[Collection entries]
BEGIN

(** X17. The parser returns no variant exactly when the response is
    blank, that is, empty once trimmed. *)
Theorem parse_nil_iff_blank (text : string) :
  parse text = [] ↔ strip text = EmptyString.
Proof.
  split.
  - destruct (strip_head text) as [H|(c & r & H & Hc)]; [done|].
    unfold parse. rewrite H.
    destruct (split_cons_nonsep LF c r) as (f & fs & ->); [by apply nonspace_not_LF|].
    by rewrite filter_cons.
  - unfold parse. by intros ->.
Qed.

(** X18. The variants joined by newlines parse back to the same
    variants: writing the parsed list one query per line and parsing
    that text again loses nothing and adds nothing. *)
Theorem parse_join_parse (text : string) :
  parse (join nl (parse text)) = parse text.
Proof.
  apply parse_join; [apply parse_lines|].
  unfold parse. cbv zeta. unfold strip.
  assert (Hl : lstrip (join nl (lines_of (rstrip (lstrip text))))
               = join nl (lines_of (rstrip (lstrip text)))).
  { destruct (strip_head text) as [H|(c & r & H & Hc)]; unfold strip in H; rewrite H.
    - done.
    - destruct (split_cons_nonsep LF c r) as (f & fs & ->); [by apply nonspace_not_LF|].
      rewrite filter_cons. simpl truthy. rewrite decide_True by done.
      rewrite join_cons_char. by apply lstrip_nonspace. }
  rewrite Hl. apply rstrip_join_lines, rstrip_idem.
Qed.

(** X19. Deduplicating a second time changes nothing, and the
    deduplicated list is never longer than the list it was made from. *)
Theorem unique_union_idempotent (documents : list Document) :
  unique_union (unique_union documents) = unique_union documents
  ∧ length (unique_union documents) ≤ length documents.
Proof.
  unfold unique_union, _unique_documents. split.
  - apply unique_from_NoDup; [apply NoDup_unique_from|].
    intros d _. apply not_elem_of_nil.
  - apply sublist_length, sublist_unique_from.
Qed.

End ParseMore.

(** ** Further runs *)

Section FurtherRuns.

Import PyStr Chain NasaRun MoreRuns.

Lemma metadata_func_keeps_other_entries_witness :
  ("source" ∉ Ingest.metadata_keys)
  ∧ (Ingest.metadata_func repr record_full loader_metadata !! "source"
     = Some (PyStr "temp.json")).
Proof.
  assert (Hkey : "source" ∉ Ingest.metadata_keys).
  { unfold Ingest.metadata_keys. rewrite !not_elem_of_cons.
    repeat split; try done. apply not_elem_of_nil. }
  split; [exact Hkey|].
  destruct (metadata_func_keeps_other_entries repr record_full loader_metadata
              "source" Hkey) as [Hsame _].
  rewrite Hsame. reflexivity.
Defined.

Lemma metadata_func_reads_five_fields_witness :
  Forall (fun key => record_full !! key = record_bare !! key) Ingest.metadata_keys
  ∧ Ingest.metadata_func repr record_full loader_metadata
    = Ingest.metadata_func repr record_bare loader_metadata.
Proof.
  assert (Hagree : Forall (fun key => record_full !! key = record_bare !! key)
                     Ingest.metadata_keys)
    by (repeat constructor).
  split; [exact Hagree|].
  exact (metadata_func_reads_five_fields repr record_full record_bare
           loader_metadata Hagree).
Defined.

Lemma batch_stdout :
  Ingest.stdout (Ingest.index_loop index_error 0 batch
                   (Ingest.mkNotebook old_cluster None [] []))
  = [Ingest.FailedToIndex 1 (metadata chunkB);
     Ingest.ErrorLine (ServiceError "rate limit")].
Proof. vm_compute. reflexivity. Qed.

Lemma index_loop_reports_only_failures_witness :
  (Ingest.FailedToIndex 1 (metadata chunkB)
     ∈ Ingest.stdout (Ingest.index_loop index_error 0 batch
                        (Ingest.mkNotebook old_cluster None [] [])))
  ∧ (Ingest.FailedToIndex 1 (metadata chunkB) ∉ ([] : list Ingest.line))
  ∧ ∃ doc e, batch !! 1 = Some doc ∧ metadata chunkB = metadata doc
      ∧ index_error
          (Ingest.es (Ingest.index_loop index_error 0 (take 1 batch)
                        (Ingest.mkNotebook old_cluster None [] []))) doc
        = Some e.
Proof.
  assert (Hin : Ingest.FailedToIndex 1 (metadata chunkB)
                  ∈ Ingest.stdout (Ingest.index_loop index_error 0 batch
                                     (Ingest.mkNotebook old_cluster None [] []))).
  { rewrite batch_stdout. by left. }
  split; [exact Hin|]. split; [apply not_elem_of_nil|].
  apply (index_loop_reports_only_failures index_error batch
           (Ingest.mkNotebook old_cluster None [] []) 1 (metadata chunkB) Hin).
  apply not_elem_of_nil.
Defined.

Lemma indexing_cell_needs_one_success_witness :
  Ingest.vectorstore fresh = None
  ∧ Cell.indexing_cell index_error [chunkB] fresh = Cell.NameError "vectorstore".
Proof.
  split; [reflexivity|].
  destruct (indexing_cell_needs_one_success index_error [chunkB] fresh eq_refl)
    as [[_ Hback] _].
  apply Hback. vm_compute. reflexivity.
Defined.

END

- _Requirement_:
Transcribe all of the lines in the records precisely.

- _Response box_:
(** X17. The parser returns no variant exactly when the response is
    blank, that is, empty once trimmed. *)
Theorem parse_nil_iff_blank (text : string) :
  parse text = [] ↔ strip text = EmptyString.
Proof.
  split.
  - destruct (strip_head text) as [H|(c & r & H & Hc)]; [done|].
    unfold parse. rewrite H.
    destruct (split_cons_nonsep LF c r) as (f & fs & ->); [by apply nonspace_not_LF|].
    by rewrite filter_cons.
  - unfold parse. by intros ->.
Qed.

(** X18. The variants joined by newlines parse back to the same
    variants: writing the parsed list one query per line and parsing
    that text again loses nothing and adds nothing. *)
Theorem parse_join_parse (text : string) :
  parse (join nl (parse text)) = parse text.
Proof.
  apply parse_join; [apply parse_lines|].
  unfold parse. cbv zeta. unfold strip.
  assert (Hl : lstrip (join nl (lines_of (rstrip (lstrip text))))
               = join nl (lines_of (rstrip (lstrip text)))).
  { destruct (strip_head text) as [H|(c & r & H & Hc)]; unfold strip in H; rewrite H.
    - done.
    - destruct (split_cons_nonsep LF c r) as (f & fs & ->); [by apply nonspace_not_LF|].
      rewrite filter_cons. simpl truthy. rewrite decide_True by done.
      rewrite join_cons_char. by apply lstrip_nonspace. }
  rewrite Hl. apply rstrip_join_lines, rstrip_idem.
Qed.

(** X19. Deduplicating a second time changes nothing, and the
    deduplicated list is never longer than the list it was made from. *)
Theorem unique_union_idempotent (documents : list Document) :
  unique_union (unique_union documents) = unique_union documents
  ∧ length (unique_union documents) ≤ length documents.
Proof.
  unfold unique_union, _unique_documents. split.
  - apply unique_from_NoDup; [apply NoDup_unique_from|].
    intros d _. apply not_elem_of_nil.
  - apply sublist_length, sublist_unique_from.
Qed.

End ParseMore.

(** ** Further runs *)

Section FurtherRuns.

Import PyStr Chain NasaRun MoreRuns.

Lemma metadata_func_keeps_other_entries_witness :
  ("source" ∉ Ingest.metadata_keys)
  ∧ (Ingest.metadata_func repr record_full loader_metadata !! "source"
     = Some (PyStr "temp.json")).
Proof.
  assert (Hkey : "source" ∉ Ingest.metadata_keys).
  { unfold Ingest.metadata_keys. rewrite !not_elem_of_cons.
    repeat split; try done. apply not_elem_of_nil. }
  split; [exact Hkey|].
  destruct (metadata_func_keeps_other_entries repr record_full loader_metadata
              "source" Hkey) as [Hsame _].
  rewrite Hsame. reflexivity.
Defined.

Lemma metadata_func_reads_five_fields_witness :
  Forall (fun key => record_full !! key = record_bare !! key) Ingest.metadata_keys
  ∧ Ingest.metadata_func repr record_full loader_metadata
    = Ingest.metadata_func repr record_bare loader_metadata.
Proof.
  assert (Hagree : Forall (fun key => record_full !! key = record_bare !! key)
                     Ingest.metadata_keys)
    by (repeat constructor).
  split; [exact Hagree|].
  exact (metadata_func_reads_five_fields repr record_full record_bare
           loader_metadata Hagree).
Defined.

Lemma batch_stdout :
  Ingest.stdout (Ingest.index_loop index_error 0 batch
                   (Ingest.mkNotebook old_cluster None [] []))
  = [Ingest.FailedToIndex 1 (metadata chunkB);
     Ingest.ErrorLine (ServiceError "rate limit")].
Proof. vm_compute. reflexivity. Qed.

Lemma index_loop_reports_only_failures_witness :
  (Ingest.FailedToIndex 1 (metadata chunkB)
     ∈ Ingest.stdout (Ingest.index_loop index_error 0 batch
                        (Ingest.mkNotebook old_cluster None [] [])))
  ∧ (Ingest.FailedToIndex 1 (metadata chunkB) ∉ ([] : list Ingest.line))
  ∧ ∃ doc e, batch !! 1 = Some doc ∧ metadata chunkB = metadata doc
      ∧ index_error
          (Ingest.es (Ingest.index_loop index_error 0 (take 1 batch)
                        (Ingest.mkNotebook old_cluster None [] []))) doc
        = Some e.
Proof.
  assert (Hin : Ingest.FailedToIndex 1 (metadata chunkB)
                  ∈ Ingest.stdout (Ingest.index_loop index_error 0 batch
                                     (Ingest.mkNotebook old_cluster None [] []))).
  { rewrite batch_stdout. by left. }
  split; [exact Hin|]. split; [apply not_elem_of_nil|].
  apply (index_loop_reports_only_failures index_error batch
           (Ingest.mkNotebook old_cluster None [] []) 1 (metadata chunkB) Hin).
  apply not_elem_of_nil.
Defined.

Lemma indexing_cell_needs_one_success_witness :
  Ingest.vectorstore fresh = None
  ∧ Cell.indexing_cell index_error [chunkB] fresh = Cell.NameError "vectorstore".
Proof.
  split; [reflexivity|].
  destruct (indexing_cell_needs_one_success index_error [chunkB] fresh eq_refl)
    as [[_ Hback] _].
  apply Hback. vm_compute. reflexivity.
Defined.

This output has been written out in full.